She couldn’t refute him. The idea of community politics held surprising appeal. She’d discovered during her civic volunteer work that she had a knack for seeing the big picture, a quality that would serve a council member well.
“Well?” Chad asked. The word was a temptation.
If she spearheaded an effort to bring the bike race to Indigo Springs in conjunction with the community work she’d already done, she’d be in a great position to run for council.
She let herself envision it for a moment. Her name on the ballot. The opportunity to do some good for the fine people of Indigo Springs. The questions the local newspaper would ask in order to print her bio in a special election section.
Who was she kidding? She could no more run for community politics than compete in a Miss Universe pageant.
“Thanks for thinking of me.” She was surprised it was hard to smile. “But I’m not going to run for office. You can let the mayor’s office know about the bike race yourself.”
“Okay. If that’s what you want,” he said, then grew quiet at the arrival of the rookie waitress and the second coming of their order.
A few moments later Chad reached for a piece of his individually sized pizza, biting into a slice as though nothing notable had happened.
It had, though.
Jill had gotten another reminder that she’d surrendered her chance to lead a normal life by going on the run with her brother.
She felt a prickly sensation on the back of her neck and turned, her gaze locking with Dan’s.
A thrill traveled through her, which was starting to be par for the course.
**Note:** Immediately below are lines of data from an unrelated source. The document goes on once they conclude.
Lemma norm_id t s : stateNeedsNormalization s t = false -> norm t s = s.
Proof.
  intros [Hg Hs]%needs_normalization_false. unfold norm, normalizeGlobal. rewrite Hg.
  destruct s; unfold normalizeScopes; cbn in *. f_equal.
  rewrite <- (map_fmap_id st_Scopes) at 2. apply map_fmap_ext. intros k st Hk.
  unfold normalize_scope. by rewrite (Hs k st Hk).
Qed.

Lemma GetWithScopes_view m id scopes t :
  snd (GetWithScopes m id scopes t) = (view_state m id t, scopesReadyState (view_state m id t) scopes).
Proof.
  unfold GetWithScopes, GetWithScopes_read, view_state.
  destruct (mg_states m !! id) as [s|] eqn:E.
  - destruct (stateNeedsNormalization s t) eqn:Hn; cbn [negb].
    + unfold GetWithScopes_write. by rewrite E.
    + cbn [snd]. by rewrite norm_id.
  - cbn. f_equal. symmetry. unfold scopesReadyState. apply forallb_forall. intros x _. cbn.
    by rewrite lookup_empty.
Qed.

Lemma GetWithScopes_frame m id scopes t :
  mg_providers (fst (GetWithScopes m id scopes t)) = mg_providers m /\
  forall id', view_state (fst (GetWithScopes m id scopes t)) id' t = view_state m id' t.
Proof.
  unfold GetWithScopes, GetWithScopes_read.
  destruct (mg_states m !! id) as [s|] eqn:E; [|done].
  destruct (stateNeedsNormalization s t) eqn:Hn; cbn [negb]; [|done].
  unfold GetWithScopes_write. rewrite E. split; [done|]. intros id'.
  unfold view_state, put_state. cbn [fst update mg_states].
  destruct (decide (id' = id)) as [->|Hne].
  - rewrite E. cbn. rewrite lookup_insert_eq. apply norm_idem.
  - cbn. by rewrite lookup_insert_ne.
Qed.

Lemma GetWithScopes_same m id scopes t : same_view t m (fst (GetWithScopes m id scopes t)).
Proof.
  destruct (GetWithScopes_frame m id scopes t) as [Hp Hv].
  split; intros; [by rewrite Hv|]. unfold provider_view. by rewrite Hp.
Qed.

Lemma Get_same m id t : same_view t m (fst (Get m id t)) /\ snd (Get m id t) = view_state m id t.
Proof.
  unfold Get. pose proof (GetWithScopes_same m id [] t) as Hs.
  pose proof (GetWithScopes_view m id [] t) as Hv.
  destruct (GetWithScopes m id [] t) as [m' [s b]]. cbn in *. by injection Hv as -> _.
Qed.

Lemma normalizeProviderState_idem st t :
  normalizeProviderState (normalizeProviderState st t) t = normalizeProviderState st t.
Proof.
  unfold normalizeProviderState at 2 3.
  destruct (cooldown_expired (ps_Status st) (ps_CooldownUntil st) t) eqn:E.
  - unfold normalizeProviderState. by rewrite expired_not_cooldown.
  - unfold normalizeProviderState. by rewrite E.
Qed.

Lemma ProviderAvailable_view m p t :
  snd (ProviderAvailable m p t) = provider_view m p t /\
  mg_states (fst (ProviderAvailable m p t)) = mg_states m /\
  same_view t m (fst (ProviderAvailable m p t)).
Proof.
  unfold ProviderAvailable, provider_view. case_bool_decide as Hp; [done|].
  destruct (mg_providers m !! p) as [st|] eqn:E; [|done].
  destruct (negb (ps_Status st =s? Cooldown) || IsZero (ps_CooldownUntil st)
            || Before t (ps_CooldownUntil st)) eqn:Hc.
  - split_and!; [|done|done]. cbn [snd]. unfold normalizeProviderState.
    assert (cooldown_expired (ps_Status st) (ps_CooldownUntil st) t = false) as ->; [|done].
    unfold cooldown_expired, Before, After in *. destruct (ps_Status st =s? Cooldown); [|done]. cbn in *.
    destruct (IsZero (ps_CooldownUntil st)); [done|]. cbn in *.
    apply Z.ltb_lt in Hc. destruct (Z.ltb_spec (ps_CooldownUntil st) t); [lia|done].
  - split_and!; [done|done|]. split; [done|]. intros q. unfold provider_view, put_provider. cbn.
    case_bool_decide; [done|]. destruct (decide (q = p)) as [->|Hne].
    + rewrite E, lookup_insert_eq. by rewrite normalizeProviderState_idem.
    + by rewrite lookup_insert_ne.
Qed.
She’d experienced it when they talked over the broken plates and had felt it more strongly during their kiss.
The sensation provided enough incentive for her to break the connection. The reasons she couldn’t get involved with Dan hadn’t changed, providing ample cause for her to keep her mouth shut about why she was lunching with Chad.
Dan would eventually discover she and the pharmacist weren’t an item. She’d be smart to use the time until he did to devise a way to stop the thrill.
CHAPTER THREE
DAN WAVED OFF THE GNATS swirling around his face. He took his time as he hoisted his sturdy mountain bike from the bed of his Jeep to the packed earth of the parking area.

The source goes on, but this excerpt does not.